───── Data provided ─────
(** ** What merges are made of *)

Lemma upsert_step i b s s' : wiped i -> upsert i s = Ok (b, s') -> rtc step s s'.
Proof. intros Hw He. apply rtc_once. by eapply step_upsert. Qed.
Lemma apply_with_pin_state_steps rng here i pin local s b s' :
  apply_with_pin_state rng here i pin local s = Ok (b, s') -> rtc step s s'.
Proof.
  unfold apply_with_pin_state. intros ([p|] & Hp & Hu)%bind_ok; [|by injection Hu as _ <-].
  apply map_err_ok in Hu. eapply upsert_step; [|done].
  by destruct (prepare_some _ _ _ _ _ _ Hp) as (_ & _ & _ & _ & _ & _ & Hw & _).
Qed.
Lemma apply_remote_version_steps rng here i s b s' :
  apply_remote_version rng here i s = Ok (b, s') -> rtc step s s'.
Proof.
  unfold apply_remote_version. case_match; [by intros [= _ <-]|]. apply apply_with_pin_state_steps.
Qed.
Lemma apply_pin_state_steps id p o at_ s b s' : apply_pin_state id p o at_ s = (b, s') -> rtc step s s'.
Proof. intros He. apply rtc_once. by eapply step_pin_state. Qed.
Lemma apply_remote_p2p_steps rng here i pin s a s' :
  apply_remote_p2p_version rng here i pin s = Ok (a, s') -> rtc step s s'.
Proof.
  unfold apply_remote_p2p_version. cbn zeta. intros ([c s1] & Hc & H)%bind_ok.
  assert (H1 : rtc step s s1).
  { destruct (payload_is_refused i); [by injection Hc as _ <-|by eapply apply_with_pin_state_steps]. }
  destruct (if negb c && _ then _ else (false, s1)) as [b s2] eqn:E. injection H as _ <-.
  etransitivity; [exact H1|]. destruct (negb c && _); [by eapply apply_pin_state_steps|by injection E as _ <-].
Qed.
Lemma pins_only_steps page slots flags s : rtc step s (pins_only_step page slots flags s).2.
Proof.
  revert slots flags s; induction page as [|[i pin] page IH]; intros [|x slots] [|f flags] s; cbn [pins_only_step]; try done.
  set (one := match x, pin with PinOnly, Some _ => _ | _, _ => (f, s) end).
  assert (H1 : rtc step s one.2).
  { subst one. destruct x; [done| |done]. destruct pin as [p|]; [|done]. destruct (ap_any f); [done|].
    destruct (apply_pin_state _ _ _ _ s) as [b s1] eqn:E. by eapply apply_pin_state_steps. }
  destruct one as [f1 s1]. specialize (IH slots flags s1).
  destruct (pins_only_step page slots flags s1) as [fs s2]. by etransitivity.
Qed.
Lemma redo_steps rng here page slots written flags refused s fs s' :
  redo_after_refusals rng here page slots written flags refused s = Ok (fs, s') -> rtc step s s'.
Proof.
  revert slots written flags refused s fs s'.
  induction page as [|[i pin] page IH]; intros [|x slots] written [|f flags] refused s fs s';
    cbn [redo_after_refusals]; try by intros [= _ <-].
  intros ([f1 s1] & H1 & H)%bind_ok.
  assert (Hs1 : rtc step s s1).
  { destruct (ap_any f || _); [by injection H1 as _ <-|]. destruct pin as [p|]; [by eapply apply_remote_p2p_steps|].
    apply bind_ok in H1 as ([c s2] & H1 & [= _ <-]). by eapply apply_remote_version_steps. }
  destruct (match x, written with Write _, b :: w => _ | _, w => _ end) as [refused1 written1].
  apply bind_ok in H as ([fs1 s2] & H & [= _ <-]). etransitivity; [exact Hs1|by eapply IH].
Qed.
Lemma prepare_wiped rng here page local slots :
  prepare rng here page local = Ok slots -> Forall wiped (writes slots).
Proof.
  revert local slots; induction page as [|[i pin] page IH]; intros local slots; cbn [prepare]; [by intros [= <-]|].
  destruct (payload_is_refused i).
  - intros (rest & Hr & [= <-])%bind_ok. cbn. by eapply IH.
  - cbn zeta. intros ([p|] & Hp & (rest & Hr & [= <-])%bind_ok)%bind_ok.
    + cbn. constructor; [|by eapply IH].
      by destruct (prepare_some _ _ _ _ _ _ Hp) as (_ & _ & _ & _ & _ & _ & Hw & _).
    + unfold writes. cbn [omap list_omap]. destruct ((fun p => _) <$> pin) as [[p []]|]; by eapply IH.
Qed.
Lemma attempts_steps n rng here p2p page snapshot interference s fs s' :
  (forall n s, rtc step s (interference n s)) ->
  attempts n rng here p2p page snapshot interference s = Ok (fs, s') -> rtc step s s'.
Proof.
  intros Hint. revert snapshot s; induction n as [|n IH]; intros snapshot s; cbn [attempts]; [done|].
  intros (slots & Hp & H)%bind_ok. etransitivity; [apply (Hint n)|]. revert H. cbn zeta.
  destruct (merge_page _ _ _ _) as [[written s1]|[e|m]] eqn:Em; [|done|apply IH].
  intros (_ & H)%bind_unit_ok.
  pose proof (pins_only_steps page slots (applied_flags p2p slots written) s1) as Hpins.
  destruct (pins_only_step _ _ _ s1) as [flags s2]. etransitivity; [|etransitivity; [exact Hpins|by eapply redo_steps]].
  apply rtc_once. eapply step_page; [|exact Em]. by eapply prepare_wiped.
Qed.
─────
# Problem requirements
Give back every entry exactly, with nothing left out.

# Solved exercise
(** ** What merges are made of *)

Lemma upsert_step i b s s' : wiped i -> upsert i s = Ok (b, s') -> rtc step s s'.
Proof. intros Hw He. apply rtc_once. by eapply step_upsert. Qed.
Lemma apply_with_pin_state_steps rng here i pin local s b s' :
  apply_with_pin_state rng here i pin local s = Ok (b, s') -> rtc step s s'.
Proof.
  unfold apply_with_pin_state. intros ([p|] & Hp & Hu)%bind_ok; [|by injection Hu as _ <-].
  apply map_err_ok in Hu. eapply upsert_step; [|done].
  by destruct (prepare_some _ _ _ _ _ _ Hp) as (_ & _ & _ & _ & _ & _ & Hw & _).
Qed.
Lemma apply_remote_version_steps rng here i s b s' :
  apply_remote_version rng here i s = Ok (b, s') -> rtc step s s'.
Proof.
  unfold apply_remote_version. case_match; [by intros [= _ <-]|]. apply apply_with_pin_state_steps.
Qed.
Lemma apply_pin_state_steps id p o at_ s b s' : apply_pin_state id p o at_ s = (b, s') -> rtc step s s'.
Proof. intros He. apply rtc_once. by eapply step_pin_state. Qed.
Lemma apply_remote_p2p_steps rng here i pin s a s' :
  apply_remote_p2p_version rng here i pin s = Ok (a, s') -> rtc step s s'.
Proof.
  unfold apply_remote_p2p_version. cbn zeta. intros ([c s1] & Hc & H)%bind_ok.
  assert (H1 : rtc step s s1).
  { destruct (payload_is_refused i); [by injection Hc as _ <-|by eapply apply_with_pin_state_steps]. }
  destruct (if negb c && _ then _ else (false, s1)) as [b s2] eqn:E. injection H as _ <-.
  etransitivity; [exact H1|]. destruct (negb c && _); [by eapply apply_pin_state_steps|by injection E as _ <-].
Qed.
Lemma pins_only_steps page slots flags s : rtc step s (pins_only_step page slots flags s).2.
Proof.
  revert slots flags s; induction page as [|[i pin] page IH]; intros [|x slots] [|f flags] s; cbn [pins_only_step]; try done.
  set (one := match x, pin with PinOnly, Some _ => _ | _, _ => (f, s) end).
  assert (H1 : rtc step s one.2).
  { subst one. destruct x; [done| |done]. destruct pin as [p|]; [|done]. destruct (ap_any f); [done|].
    destruct (apply_pin_state _ _ _ _ s) as [b s1] eqn:E. by eapply apply_pin_state_steps. }
  destruct one as [f1 s1]. specialize (IH slots flags s1).
  destruct (pins_only_step page slots flags s1) as [fs s2]. by etransitivity.
Qed.
Lemma redo_steps rng here page slots written flags refused s fs s' :
  redo_after_refusals rng here page slots written flags refused s = Ok (fs, s') -> rtc step s s'.
Proof.
  revert slots written flags refused s fs s'.
  induction page as [|[i pin] page IH]; intros [|x slots] written [|f flags] refused s fs s';
    cbn [redo_after_refusals]; try by intros [= _ <-].
  intros ([f1 s1] & H1 & H)%bind_ok.
  assert (Hs1 : rtc step s s1).
  { destruct (ap_any f || _); [by injection H1 as _ <-|]. destruct pin as [p|]; [by eapply apply_remote_p2p_steps|].
    apply bind_ok in H1 as ([c s2] & H1 & [= _ <-]). by eapply apply_remote_version_steps. }
  destruct (match x, written with Write _, b :: w => _ | _, w => _ end) as [refused1 written1].
  apply bind_ok in H as ([fs1 s2] & H & [= _ <-]). etransitivity; [exact Hs1|by eapply IH].
Qed.
Lemma prepare_wiped rng here page local slots :
  prepare rng here page local = Ok slots -> Forall wiped (writes slots).
Proof.
  revert local slots; induction page as [|[i pin] page IH]; intros local slots; cbn [prepare]; [by intros [= <-]|].
  destruct (payload_is_refused i).
  - intros (rest & Hr & [= <-])%bind_ok. cbn. by eapply IH.
  - cbn zeta. intros ([p|] & Hp & (rest & Hr & [= <-])%bind_ok)%bind_ok.
    + cbn. constructor; [|by eapply IH].
      by destruct (prepare_some _ _ _ _ _ _ Hp) as (_ & _ & _ & _ & _ & _ & Hw & _).
    + unfold writes. cbn [omap list_omap]. destruct ((fun p => _) <$> pin) as [[p []]|]; by eapply IH.
Qed.
Lemma attempts_steps n rng here p2p page snapshot interference s fs s' :
  (forall n s, rtc step s (interference n s)) ->
  attempts n rng here p2p page snapshot interference s = Ok (fs, s') -> rtc step s s'.
Proof.
  intros Hint. revert snapshot s; induction n as [|n IH]; intros snapshot s; cbn [attempts]; [done|].
  intros (slots & Hp & H)%bind_ok. etransitivity; [apply (Hint n)|]. revert H. cbn zeta.
  destruct (merge_page _ _ _ _) as [[written s1]|[e|m]] eqn:Em; [|done|apply IH].
  intros (_ & H)%bind_unit_ok.
  pose proof (pins_only_steps page slots (applied_flags p2p slots written) s1) as Hpins.
  destruct (pins_only_step _ _ _ s1) as [flags s2]. etransitivity; [|etransitivity; [exact Hpins|by eapply redo_steps]].
  apply rtc_once. eapply step_page; [|exact Em]. by eapply prepare_wiped.
Qed.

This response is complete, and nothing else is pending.